Dalam hubungannya dengan pariwisata, McIntosh dan Goeldner (dalam Pitana dan Gayatri, 2005:52) membedakan motivasi wisatawan menjadi empat kategori motivasi, yaitu:
1)        Motivasi fisik, yaitu motivasi yang berkaitan dengan aktifitas fisik, misalnya olah raga, rekreasi pantai, hiburan yang menyegarkan, dan motivasi lainnya yang secara langsung berhubungan dengan kesehatan.
2)        Motivasi budaya, yaitu motivasi yang dapat diidentifikasikan melalui hasrat untuk mengetahui tentang suatu daerah, musik, seni, cerita rakyat, tarian, lukisan, maupun agama mereka.

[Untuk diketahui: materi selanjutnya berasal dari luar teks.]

(* ===== verification/SampleKernel.v ===== *)
(** A small kernel in memory, on which the examples run: files by path, with
    descriptors; everything is on one device and belongs to user 1000. *)

From stdpp Require Import base gmap list option strings.
From Stdlib Require Import ZArith Lia Ascii.
From S2P Require Import Prelude Modes Message Io.

Open Scope Z_scope.

Record disk := mkDisk { d_files : gmap bytes statbuf; d_fds : gmap Z bytes; d_next : Z }.

Definition disk_files f (k : disk) : disk := mkDisk f (d_fds k) (d_next k).

Definition disk_stat (path : bytes) (k : disk) : option statbuf * option Z :=
  match d_files k !! path with Some b => (Some b, None) | None => (None, Some ENOENT) end.

Definition disk_make (path : bytes) (mode : Z) (k : disk) : disk :=
  mkDisk (<[path := mkStat 5 (d_next k) mode 1 1000 100 0]> (d_files k)) (d_fds k) (d_next k + 1).

Definition disk_create (path : bytes) (mode : Z) : syscall disk := fun k =>
  match d_files k !! path with
  | Some _ => (k, -1, Some EEXIST)
  | None => (disk_make path mode k, 0, None)
  end.

Definition disk_chmod (path : bytes) (mode : Z) : syscall disk := fun k =>
  match d_files k !! path with
  | Some b =>
      (disk_files (<[path := mkStat (st_dev b) (st_ino b) (Z.lor (Z.land (st_mode b) S_IFMT) mode) (st_nlink b) (st_uid b) (st_gid b) (st_rdev b)]>
        (d_files k)) k, 0, None)
  | None => (k, -1, Some ENOENT)
  end.

Definition disk_remove (path : bytes) : syscall disk := fun k =>
  match d_files k !! path with
  | Some _ => (disk_files (delete path (d_files k)) k, 0, None)
  | None => (k, -1, Some ENOENT)
  end.

Definition disk_rename (old new : bytes) : syscall disk := fun k =>
  match d_files k !! old with
  | Some b => (disk_files (<[new := b]> (delete old (d_files k))) k, 0, None)
  | None => (k, -1, Some ENOENT)
  end.

(** Opens what is there; makes it if it is not. *)
Definition disk_open (path : bytes) (mode : Z) : syscall disk := fun k =>
  let k := match d_files k !! path with Some _ => k | None => disk_make path (Z.lor S_IFREG mode) k end in
  (mkDisk (d_files k) (<[d_next k := path]> (d_fds k)) (d_next k + 1), d_next k, None).

Definition disk_path (fd : Z) (k : disk) : bytes := default [] (d_fds k !! fd).

#[export] Instance disk_kernel : Kernel disk := {|
  sys_fstatat _ p _ k := disk_stat p k;
  sys_fstat fd k := disk_stat (disk_path fd k) k;
  sys_openat _ p _ mode := disk_open p mode;
  sys_close fd k := (mkDisk (d_files k) (delete fd (d_fds k)) (d_next k), 0, None);
  sys_fchmod fd mode k := disk_chmod (disk_path fd k) mode k;
  sys_fchmodat _ p mode _ := disk_chmod p mode;
  sys_mkdirat _ p mode := disk_create p (Z.lor S_IFDIR mode);
  sys_mkfifoat _ p mode := disk_create p (Z.lor S_IFIFO mode);
  sys_symlinkat _ _ p := disk_create p (Z.lor S_IFLNK 0x1ff);
  sys_unlinkat _ p flags k := if flags =? AT_SYMLINK_NOFOLLOW then (k, -1, Some EINVAL) else disk_remove p k;
  sys_rmdir p := disk_remove p;
  sys_renameat _ old _ new := disk_rename old new;
  sys_umask _ k := (k, 0x12, None);
  stack_stat := mkStat 0 0 0 0 0 0 0
|}.

(** Two names of one file, and another file. *)
Definition sample_disk : disk :=
  mkDisk (<[$"/d/f" := mkStat 5 11 0x81a4 2 1000 100 0]> (<[$"/d/g" := mkStat 5 11 0x81a4 2 1000 100 0]>
    (<[$"/d/h" := mkStat 5 12 0x8180 1 1000 100 0]> ∅))) (<[7 := $"/d/f"]> ∅) 20.
(** What the kernel finds at each call. *)
Fixpoint finds (cs : list (file_call * statbuf)) (w : world K S) : Prop :=
  match cs with
  | [] => True
  | (c, b) :: cs => sees w c b /\ forall w' out, do_call c w = Some (w', out) -> finds cs w'
  end.

Definition call_ready (fd_path : Z -> option bytes) (cb : file_call * statbuf) : Prop :=
  call_fits cb.1 /\ (forall p, call_names fd_path cb.1 p -> canonical p /\ heeded p) /\ stat_ok cb.2.
End Emulation.

Inductive call_steps (umask : Z) (ids : Z * Z) (fd_path : Z -> option bytes) (a : fs) :
    list (file_call * statbuf) -> fs -> list outcome -> Prop :=
| calls_nil : call_steps umask ids fd_path a [] a []
| calls_cons c b a1 out cs a2 outs :
    call_step umask ids fd_path a c b a1 out -> call_steps umask ids fd_path a1 cs a2 outs ->
    call_steps umask ids fd_path a ((c, b) :: cs) a2 (out :: outs).

(** A program's calls, one after the other. *)
Lemma calls_emulated {K S : Type} {KE : Kernel K} {SE : Session S} {SC : ServerConfig} {EM : Emulator S}
    (cs : list (file_call * statbuf)) (w : world K S) a a' outs :
  PSEUDO_XATTRDB = false ->
  believes (w_session w) a -> Forall (call_ready (fd_name (w_session w))) cs -> finds cs w ->
  call_steps (pseudo_umask w) (new_ids (w_session w)) (fd_name (w_session w)) a cs a' outs ->
  exists w', do_calls (map fst cs) w = Some (w', outs) /\ call_done w w' a'.
Proof.
  intros Hx Hb Hr Hf Hst. revert w outs a Hb Hr Hf Hst.
  induction cs as [|[c b] cs IH]; intros w outs a Hb Hr Hf Hst; inversion Hst; subst; clear Hst.
  - exists w. split; [done|]. by split_and!.
  - apply Forall_cons in Hr as [(Hfit & Hp & Hs) Hr]. destruct Hf as [Hsee Hf].
    match goal with H : call_step _ _ _ _ _ _ _ _ |- _ =>
      destruct (call_refines Hx w a c b _ _ Hb Hfit Hp Hs Hsee H) as (w1 & Hc & Hb1 & He & Hu & Hi & Hn) end.
    match goal with H : call_steps _ _ _ _ _ _ _ |- _ =>
      rewrite <- Hu, <- Hi, <- Hn in H; destruct (IH w1 _ _ Hb1 ltac:(by rewrite Hn) (Hf _ _ Hc) H) as (w2 & Hcs & Hb2 & He2 & Hu2 & Hi2 & Hn2) end.
    exists w2. split; [cbn [map fst do_calls]; unfold mbind, io_bind; by rewrite Hc, Hcs|].
    unfold call_done. rewrite He2, Hu2, Hi2, Hn2. by split_and!.
Qed.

3)        Motivasi interpersonal, motivasi yang berkaitan dengan hasrat untuk menemui orang baru, mengunjungi teman atau keluarga, menjauhkan diri dari rutinitas atau mencari pengalaman baru yang berbeda.
4)        Motivasi prestise dan status, yaitu motivasi yang berkaitan dengan kebutuhan ego dan pengembangan pribadi, misalnya perjalanan untuk bisnis konvensi, studi, dan yang berkaitan dengan hobi dan pendidikan. Keinginan atas penghargaan perhatian, pengetahuan dan reputasi yang baik dapat dipenuhi selama perjalanan.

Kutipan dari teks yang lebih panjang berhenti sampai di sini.